Initially, we used anterior hip replacement with a small group of patients, most of whom were thin. Working on a traditional surgical table, it was difficult to achieve front access to the hip joints of more muscular or obese patients. Nonetheless, over a three-year period, the percentage of my hip replacement patients having anterior surgery at Abington grew from 10 percent to over 50 percent.
That number will likely climb to 80 or 90 percent shortly now that Abington recently acquired and put into service an innovative surgical table specially designed for anterior approach surgery and available in only a few hospitals nationwide. The advanced design of the hana™ Hip and Knee Arthroplasty Table, allows us to work through a smaller incision, with the patient’s leg extended downward. We can then hyperextend, adduct and rotate the hip for proper femoral positioning without disturbing or detaching tissues. Conventional operating-room tables do not allow such manipulation.

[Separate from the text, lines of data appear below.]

(* ===== verification/BakeryRpc.v ===== *)
(** * The RPC layer of the bakery programs (3/proc/bakery1, 3/proc/bakery2)

    The XDR filter, the dispatchers of the two servers, the client stubs and the
    client program of bakery2. The XDR primitives, the transport of a server and
    the network of a client are code of the RPC library: operations of classes. *)

From S2P Require Import Prelude Bakery2.
From stdpp Require Import options.
#[local] Set Default Proof Using "Type*".
Local Open Scope Z_scope.

(** ** bakery_xdr.c *)

Inductive prim := PInt | PChar.

Definition in_range (p : prim) (v : Z) : Prop :=
  match p with PInt => - 2 ^ 31 ≤ v < 2 ^ 31 | PChar => - 2 ^ 7 ≤ v < 2 ^ 7 end.

(** A primitive filter on a stream: whether it succeeded, the value afterwards (the
    one read, when decoding), and the stream afterwards. *)
Class Xdr (X : Type) := { xdr_prim : prim → X → Z → bool * Z * X }.

(** The documented property of filters: decoding what has been encoded gives the
    same value, and encoding leaves the value alone. [wire] is what has been written
    to an encoding stream and what remains to be read of a decoding one. *)
Class XdrLaws (X : Type) `{!Xdr X} := {
  encodes : X → Prop;
  decodes : X → Prop;
  wire : X → list Z;
  xdr_prim_law p x v ok v' x' : encodes x → in_range p v → xdr_prim p x v = (ok, v', x') →
    v' = v ∧ encodes x' ∧
    (ok = true → ∃ bs, wire x' = wire x ++ bs ∧
      ∀ y rest v0, decodes y → wire y = bs ++ rest →
        ∃ y', xdr_prim p y v0 = (true, v, y') ∧ decodes y' ∧ wire y' = rest)
}.

Section XdrBakery.
Context {X : Type} `{!Xdr X}.

Definition xdr_int : X → Z → bool * Z * X := xdr_prim PInt.
Definition xdr_char : X → Z → bool * Z * X := xdr_prim PChar.

Definition xdr_BAKERY (xdrs : X) (objp : bakery) : bool * bakery * X :=
  let '(ok, n, xdrs) := xdr_int xdrs (b_num objp) in
  let objp := Bakery n (b_pid objp) (b_res objp) in
  if negb ok then (false, objp, xdrs)
  else
    let '(ok, p, xdrs) := xdr_int xdrs (b_pid objp) in
    let objp := Bakery (b_num objp) p (b_res objp) in
    if negb ok then (false, objp, xdrs)
    else
      let '(ok, r, xdrs) := xdr_char xdrs (b_res objp) in
      let objp := Bakery (b_num objp) (b_pid objp) r in
      if negb ok then (false, objp, xdrs) else (true, objp, xdrs).
End XdrBakery.

(** ** bakery_svc.c *)

(** A request as a server sees it: its procedure number; the arguments, decoded
    over the given value; whether the reply could be sent; whether the arguments
    could be freed. *)
Class Transport (T : Type) := {
  rq_proc : T → Z;
  svc_getargs : T → bakery → bool * bakery;
  svc_sendreply : T → bakery → bool;
  svc_freeargs : T → bool
}.

(** What is sent back to the client. *)
Inductive sent :=
  | SentVoid
  | SentResult (r : bakery)
  | SentNoproc
  | SentDecode
  | SentSystemerr.

Section Dispatch.
Context {T : Type} `{!Transport T} {St : Type}.
Abbreviation handler := (bakery → lprog St (option bakery)).

(** The part after the switch: what is sent, and whether the server exits. *)
Definition run_local (local : handler) (transp : T) : lprog St (list sent * bool) :=
  let '(ok, argument) := svc_getargs transp (Bakery 0 0 0) in
  if negb ok then mret ([SentDecode], false)
  else
    result ← local argument;
    let replies :=
      match result with
      | None => []
      | Some r => if svc_sendreply transp r then [SentResult r] else [SentSystemerr]
      end in
    mret (replies, negb (svc_freeargs transp)).

Definition NULLPROC : Z := 0.

(** [bakery_prog_1] of bakery1, with the handlers for GET_NUMBER, BAKERY_WAIT and
    BAKERY_SERVICE. *)
Definition bakery1_prog_1 (get_number bakery_wait bakery_service : handler) (transp : T) :
    lprog St (list sent * bool) :=
  if decide (rq_proc transp = NULLPROC) then mret ([SentVoid], false)
  else if decide (rq_proc transp = 1) then run_local get_number transp
  else if decide (rq_proc transp = 2) then run_local bakery_wait transp
  else if decide (rq_proc transp = 3) then run_local bakery_service transp
  else mret ([SentNoproc], false).
End Dispatch.

(** [bakery_prog_1] of bakery2. *)
Definition bakery_prog_1 {T : Type} `{!Transport T} (ticks : nat → Z) (fuel : nat) (transp : T) :
    lprog server (list sent * bool) :=
  if decide (rq_proc transp = NULLPROC) then mret ([SentVoid], false)
  else if decide (rq_proc transp = 1) then
    run_local (λ argp, r ← now (get_number_1_svc argp); mret (Some r)) transp
  else if decide (rq_proc transp = 2) then
    run_local (λ argp, r ← bakery_service_1_svc ticks fuel argp; mret (Some r)) transp
  else mret ([SentNoproc], false).

(** *** [main] *)

Inductive proto := Udp | Tcp.

(** The port mapper and the transports of the server; the program and its version are
    those of bakery.h. *)
Class Portmap (W : Type) := {
  pmap_unset : W → W;
  svc_create : proto → W → bool * W;
  svc_register : proto → W → bool * W
}.

(** What the server writes to its standard error before it exits. *)
Inductive svc_line :=
  | CannotCreate (p : proto)
  | UnableToRegister (p : proto)
  | UnableToFree
  | SvcRunReturned.

Section SvcMain.
Context {W St T : Type} `{!Portmap W} (dispatch : T → lprog St (list sent * bool)).

(** [svc_run] on the requests that come before it returns: what was sent for each,
    and whether the server has exited in between. *)
Fixpoint svc_run (reqs : list T) : lprog St (list (list sent) * bool) :=
  match reqs with
  | [] => mret ([], false)
  | t :: reqs =>
      '(replies, exits) ← dispatch t;
      if (exits : bool) then mret ([replies], true)
      else '(rest, exited) ← svc_run reqs; mret (replies :: rest, exited)
  end.

(** The exit status, what was written, what was sent and the port mapper afterwards. *)
Definition svc_main (reqs : list T) (w : W) : lprog St (Z * svc_line * list (list sent) * W) :=
  let w := pmap_unset w in
  let '(ok, w) := svc_create Udp w in
  if negb ok then mret (1, CannotCreate Udp, [], w)
  else
    let '(ok, w) := svc_register Udp w in
    if negb ok then mret (1, UnableToRegister Udp, [], w)
    else
      let '(ok, w) := svc_create Tcp w in
      if negb ok then mret (1, CannotCreate Tcp, [], w)
      else
        let '(ok, w) := svc_register Tcp w in
        if negb ok then mret (1, UnableToRegister Tcp, [], w)
        else
          '(sent, exited) ← svc_run reqs;
          mret (1, if (exited : bool) then UnableToFree else SvcRunReturned, sent, w).
End SvcMain.

(** [main] of the two servers. *)
Definition bakery1_svc_main {W St T : Type} `{!Portmap W, !Transport T}
    (get_number bakery_wait bakery_service : bakery → lprog St (option bakery)) :
    list T → W → lprog St (Z * svc_line * list (list sent) * W) :=
  svc_main (bakery1_prog_1 get_number bakery_wait bakery_service).

Definition bakery2_svc_main {W T : Type} `{!Portmap W, !Transport T} (ticks : nat → Z) (fuel : nat) :
    list T → W → lprog server (Z * svc_line * list (list sent) * W) :=
  svc_main (bakery_prog_1 ticks fuel).

(** ** bakery_clnt.c and bakery_client.c *)

(** The network as a client sees it: the connection may fail; a call with its
    argument and the zeroed result gives the status and the result. *)
Class Network (N : Type) := {
  clnt_create : N → option N;
  clnt_call : N → Z → bakery → bakery → bool * bakery * N
}.

(** What the client prints. *)
Inductive line :=
  | Usage
  | CreateError
  | CallFailed
  | ClientId (pid num : Z)
  | Received (res : Z).

Record cstate (N : Type) := CState { net : N; printed : list line }.
Arguments CState {N} _ _.
Arguments net {N} _.
Arguments printed {N} _.

Section Client.
Context {N : Type} `{!Network N}.
Abbreviation M := (prog (cstate N)).

Definition put (l : line) : M unit := modify (λ s, CState (net s) (printed s ++ [l])).

(** The stubs differ in the procedure number only; the result is NULL or the static
    [clnt_res]. *)
Definition stub (proc : Z) (argp : bakery) : M (option bakery) := λ s,
  let '(success, r, n) := clnt_call (net s) proc argp (Bakery 0 0 0) in
  Ok (if success then Some r else None, CState n (printed s)).

Definition get_number_1 : bakery → M (option bakery) := stub 1.
Definition bakery_service_1 : bakery → M (option bakery) := stub 2.

(** [result->field]. *)
Definition deref_result (r : option bakery) : M bakery :=
  match r with Some b => mret b | None => crash NullDeref end.

(** The client of bakery2: its exit status. [garbage] is the value of the argument
    structures, which are not initialised. *)
Definition bakery_client (garbage : bakery) : M Z :=
  s ← get_st;
  match clnt_create (net s) with
  | None => put CreateError;; mret 1
  | Some n =>
      put_st (CState n (printed s));;
      result_1 ← get_number_1 garbage;
      (match result_1 with None => put CallFailed | Some _ => mret tt end);;
      r1 ← deref_result result_1;
      put (ClientId (b_pid r1) (b_num r1));;
      result_2 ← bakery_service_1 (Bakery (b_num r1) (b_pid r1) (b_res garbage));
      (match result_2 with None => put CallFailed | Some _ => mret tt end);;
      r2 ← deref_result result_2;
      put (Received (b_res r2));;
      mret 0
  end.

Definition bakery_client_main (argc : Z) (garbage : bakery) : M Z :=
  if decide (argc < 2) then put Usage;; mret 1 else bakery_client garbage.
End Client.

The new technology of the hana™ table also enables x-ray imaging to determine leg length with greater control and improved implant placement. At Abington, we use contemporary ceramic, metal or plastic hip replacement devices in anterior, as well as conventional arthroplasty.
Having performed joint replacement surgery now for over 20 years, it is so gratifying to have many of our anterior patients feel well enough to ask to go home within a day after their surgery. Of course, our goal at Abington is always to do things safely, so we discharge our patients as quickly as is possible clinically. Their enthusiasm is so encouraging to our entire clinical team including the nurses who care for our patients post-operatively. None of these patients has suffered a dislocation of the joint following surgery.
Best of all, we are helping patients—who were in pain and limiting movement—to enjoy physical activities and a fuller life again, more quickly.
Andrew M. Star, MD, is Chief, Orthopaedic Surgery Division and Director, Joint Replacement Surgery, at Abington Memorial Hospital (www.amh.org).